Given information Block Start

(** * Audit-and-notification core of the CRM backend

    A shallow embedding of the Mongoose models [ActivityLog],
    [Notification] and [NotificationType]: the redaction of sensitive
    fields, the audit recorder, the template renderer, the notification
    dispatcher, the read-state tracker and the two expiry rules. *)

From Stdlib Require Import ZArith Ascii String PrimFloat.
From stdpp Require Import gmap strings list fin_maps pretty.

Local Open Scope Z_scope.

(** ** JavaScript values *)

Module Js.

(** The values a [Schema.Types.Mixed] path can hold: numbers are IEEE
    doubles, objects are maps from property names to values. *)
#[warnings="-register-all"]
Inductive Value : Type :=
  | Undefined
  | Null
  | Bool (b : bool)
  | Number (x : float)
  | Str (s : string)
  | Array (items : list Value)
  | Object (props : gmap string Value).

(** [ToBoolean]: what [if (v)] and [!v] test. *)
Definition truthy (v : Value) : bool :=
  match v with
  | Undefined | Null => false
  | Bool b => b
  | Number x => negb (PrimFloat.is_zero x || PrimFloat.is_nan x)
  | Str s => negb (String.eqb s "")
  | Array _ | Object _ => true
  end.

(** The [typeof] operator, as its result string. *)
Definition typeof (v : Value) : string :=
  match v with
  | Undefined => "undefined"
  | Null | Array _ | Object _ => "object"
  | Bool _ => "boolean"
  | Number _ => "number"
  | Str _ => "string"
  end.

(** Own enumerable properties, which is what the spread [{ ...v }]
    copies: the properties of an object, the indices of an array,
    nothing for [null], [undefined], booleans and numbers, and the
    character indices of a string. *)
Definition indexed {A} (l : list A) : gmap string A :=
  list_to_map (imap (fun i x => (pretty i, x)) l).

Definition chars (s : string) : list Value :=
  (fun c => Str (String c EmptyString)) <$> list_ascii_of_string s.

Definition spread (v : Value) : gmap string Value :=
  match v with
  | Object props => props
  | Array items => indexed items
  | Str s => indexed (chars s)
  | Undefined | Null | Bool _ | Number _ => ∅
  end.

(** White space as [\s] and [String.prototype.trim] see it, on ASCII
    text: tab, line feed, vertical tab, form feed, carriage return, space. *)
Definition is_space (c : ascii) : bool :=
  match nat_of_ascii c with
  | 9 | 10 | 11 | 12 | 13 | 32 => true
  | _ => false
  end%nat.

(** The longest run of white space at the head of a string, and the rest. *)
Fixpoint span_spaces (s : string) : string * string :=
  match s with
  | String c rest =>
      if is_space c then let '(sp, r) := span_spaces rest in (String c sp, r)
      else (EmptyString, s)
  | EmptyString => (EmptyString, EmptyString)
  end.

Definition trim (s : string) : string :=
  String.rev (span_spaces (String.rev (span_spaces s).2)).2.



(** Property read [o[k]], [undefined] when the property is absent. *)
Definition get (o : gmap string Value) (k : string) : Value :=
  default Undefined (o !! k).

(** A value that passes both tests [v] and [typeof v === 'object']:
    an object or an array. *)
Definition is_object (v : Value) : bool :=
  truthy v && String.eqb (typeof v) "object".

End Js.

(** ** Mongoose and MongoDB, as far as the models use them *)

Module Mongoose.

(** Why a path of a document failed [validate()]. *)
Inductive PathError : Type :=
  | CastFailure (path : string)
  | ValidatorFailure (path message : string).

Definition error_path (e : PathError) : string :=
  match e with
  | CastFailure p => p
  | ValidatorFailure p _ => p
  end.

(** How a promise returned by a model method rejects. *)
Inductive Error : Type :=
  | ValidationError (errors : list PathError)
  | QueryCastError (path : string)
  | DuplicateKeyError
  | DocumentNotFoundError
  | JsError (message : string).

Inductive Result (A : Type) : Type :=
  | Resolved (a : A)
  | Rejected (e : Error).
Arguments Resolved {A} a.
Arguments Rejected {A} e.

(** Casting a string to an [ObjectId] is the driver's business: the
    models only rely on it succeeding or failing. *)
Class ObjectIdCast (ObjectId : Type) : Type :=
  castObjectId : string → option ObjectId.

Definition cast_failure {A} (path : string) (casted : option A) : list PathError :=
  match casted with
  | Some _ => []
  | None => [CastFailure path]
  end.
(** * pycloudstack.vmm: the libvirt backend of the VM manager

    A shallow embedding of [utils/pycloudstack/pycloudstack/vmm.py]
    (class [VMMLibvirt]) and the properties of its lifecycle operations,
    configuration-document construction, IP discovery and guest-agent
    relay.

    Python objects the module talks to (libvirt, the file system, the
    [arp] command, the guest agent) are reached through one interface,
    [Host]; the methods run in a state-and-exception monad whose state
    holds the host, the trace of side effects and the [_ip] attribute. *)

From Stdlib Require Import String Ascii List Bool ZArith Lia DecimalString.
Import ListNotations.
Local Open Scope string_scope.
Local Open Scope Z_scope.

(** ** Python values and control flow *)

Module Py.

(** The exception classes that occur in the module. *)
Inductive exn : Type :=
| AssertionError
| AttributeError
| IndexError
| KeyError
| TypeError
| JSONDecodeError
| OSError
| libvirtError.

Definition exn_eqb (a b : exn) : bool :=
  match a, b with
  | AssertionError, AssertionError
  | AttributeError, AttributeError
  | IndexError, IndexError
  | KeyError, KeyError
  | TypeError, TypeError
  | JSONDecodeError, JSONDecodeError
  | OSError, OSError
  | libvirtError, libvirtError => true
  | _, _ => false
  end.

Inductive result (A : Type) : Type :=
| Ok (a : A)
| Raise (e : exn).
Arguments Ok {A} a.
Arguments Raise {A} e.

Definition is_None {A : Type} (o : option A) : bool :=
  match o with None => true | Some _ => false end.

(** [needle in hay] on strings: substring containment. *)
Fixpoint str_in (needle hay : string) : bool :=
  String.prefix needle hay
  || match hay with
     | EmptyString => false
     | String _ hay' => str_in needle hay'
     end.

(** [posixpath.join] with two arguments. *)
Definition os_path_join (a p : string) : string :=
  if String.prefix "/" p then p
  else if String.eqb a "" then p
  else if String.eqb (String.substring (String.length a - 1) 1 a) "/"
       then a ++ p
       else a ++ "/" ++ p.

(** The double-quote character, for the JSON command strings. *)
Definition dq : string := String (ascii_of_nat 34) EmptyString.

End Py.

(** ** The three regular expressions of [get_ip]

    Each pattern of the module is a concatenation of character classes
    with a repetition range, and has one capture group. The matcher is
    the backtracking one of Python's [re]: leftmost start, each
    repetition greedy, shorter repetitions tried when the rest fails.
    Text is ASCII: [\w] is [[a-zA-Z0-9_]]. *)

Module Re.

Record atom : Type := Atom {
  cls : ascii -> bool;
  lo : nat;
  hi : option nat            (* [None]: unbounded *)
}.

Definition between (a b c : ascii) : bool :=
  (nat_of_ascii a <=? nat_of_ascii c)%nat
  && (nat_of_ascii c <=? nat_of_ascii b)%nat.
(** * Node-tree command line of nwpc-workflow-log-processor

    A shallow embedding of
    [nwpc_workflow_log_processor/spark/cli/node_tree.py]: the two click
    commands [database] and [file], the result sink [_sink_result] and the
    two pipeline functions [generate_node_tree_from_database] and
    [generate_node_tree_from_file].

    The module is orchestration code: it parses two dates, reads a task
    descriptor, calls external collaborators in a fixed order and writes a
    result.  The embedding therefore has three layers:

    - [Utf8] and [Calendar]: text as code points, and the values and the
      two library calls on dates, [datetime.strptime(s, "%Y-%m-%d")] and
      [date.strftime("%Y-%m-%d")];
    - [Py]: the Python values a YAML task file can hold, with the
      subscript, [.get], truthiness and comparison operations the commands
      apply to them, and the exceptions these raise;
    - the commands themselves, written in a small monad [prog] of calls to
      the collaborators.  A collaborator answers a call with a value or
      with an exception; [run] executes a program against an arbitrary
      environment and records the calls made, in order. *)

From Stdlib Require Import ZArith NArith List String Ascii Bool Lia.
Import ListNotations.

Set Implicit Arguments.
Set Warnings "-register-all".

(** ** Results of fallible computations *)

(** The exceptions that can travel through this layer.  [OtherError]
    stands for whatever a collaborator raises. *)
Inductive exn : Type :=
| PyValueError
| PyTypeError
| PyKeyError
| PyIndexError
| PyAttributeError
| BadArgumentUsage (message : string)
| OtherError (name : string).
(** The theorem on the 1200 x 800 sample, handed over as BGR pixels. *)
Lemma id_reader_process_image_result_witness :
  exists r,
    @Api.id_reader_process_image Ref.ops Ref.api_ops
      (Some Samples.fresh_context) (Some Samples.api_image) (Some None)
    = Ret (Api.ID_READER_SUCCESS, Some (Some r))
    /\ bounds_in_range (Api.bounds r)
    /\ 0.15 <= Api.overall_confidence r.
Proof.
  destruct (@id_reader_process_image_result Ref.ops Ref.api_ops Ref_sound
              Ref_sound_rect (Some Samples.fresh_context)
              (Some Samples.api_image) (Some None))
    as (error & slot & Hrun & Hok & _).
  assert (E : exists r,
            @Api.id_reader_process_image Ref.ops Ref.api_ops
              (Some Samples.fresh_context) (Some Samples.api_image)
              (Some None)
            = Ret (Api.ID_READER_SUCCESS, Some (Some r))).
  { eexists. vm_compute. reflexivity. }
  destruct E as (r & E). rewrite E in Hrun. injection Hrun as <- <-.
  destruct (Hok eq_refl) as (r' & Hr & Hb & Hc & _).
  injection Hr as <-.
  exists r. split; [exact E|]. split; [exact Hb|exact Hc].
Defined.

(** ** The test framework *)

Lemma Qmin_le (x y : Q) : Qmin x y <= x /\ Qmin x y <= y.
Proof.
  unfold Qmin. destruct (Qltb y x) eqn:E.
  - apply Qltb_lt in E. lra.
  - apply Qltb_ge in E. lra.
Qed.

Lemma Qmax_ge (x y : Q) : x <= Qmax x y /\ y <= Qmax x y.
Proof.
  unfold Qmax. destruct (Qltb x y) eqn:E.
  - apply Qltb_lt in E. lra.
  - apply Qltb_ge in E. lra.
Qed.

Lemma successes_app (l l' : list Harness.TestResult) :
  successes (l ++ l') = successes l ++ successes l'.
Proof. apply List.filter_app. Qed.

Given information Block End

## Exercise requirements:
Each line in which the string "destruct" is found must be copied from the data.

## Response for this exercise:
  destruct (@id_reader_process_image_result Ref.ops Ref.api_ops Ref_sound
  destruct E as (r & E). rewrite E in Hrun. injection Hrun as <- <-.
  destruct (Hok eq_refl) as (r' & Hr & Hb & Hc & _).
  unfold Qmin. destruct (Qltb y x) eqn:E.
  unfold Qmax. destruct (Qltb x y) eqn:E.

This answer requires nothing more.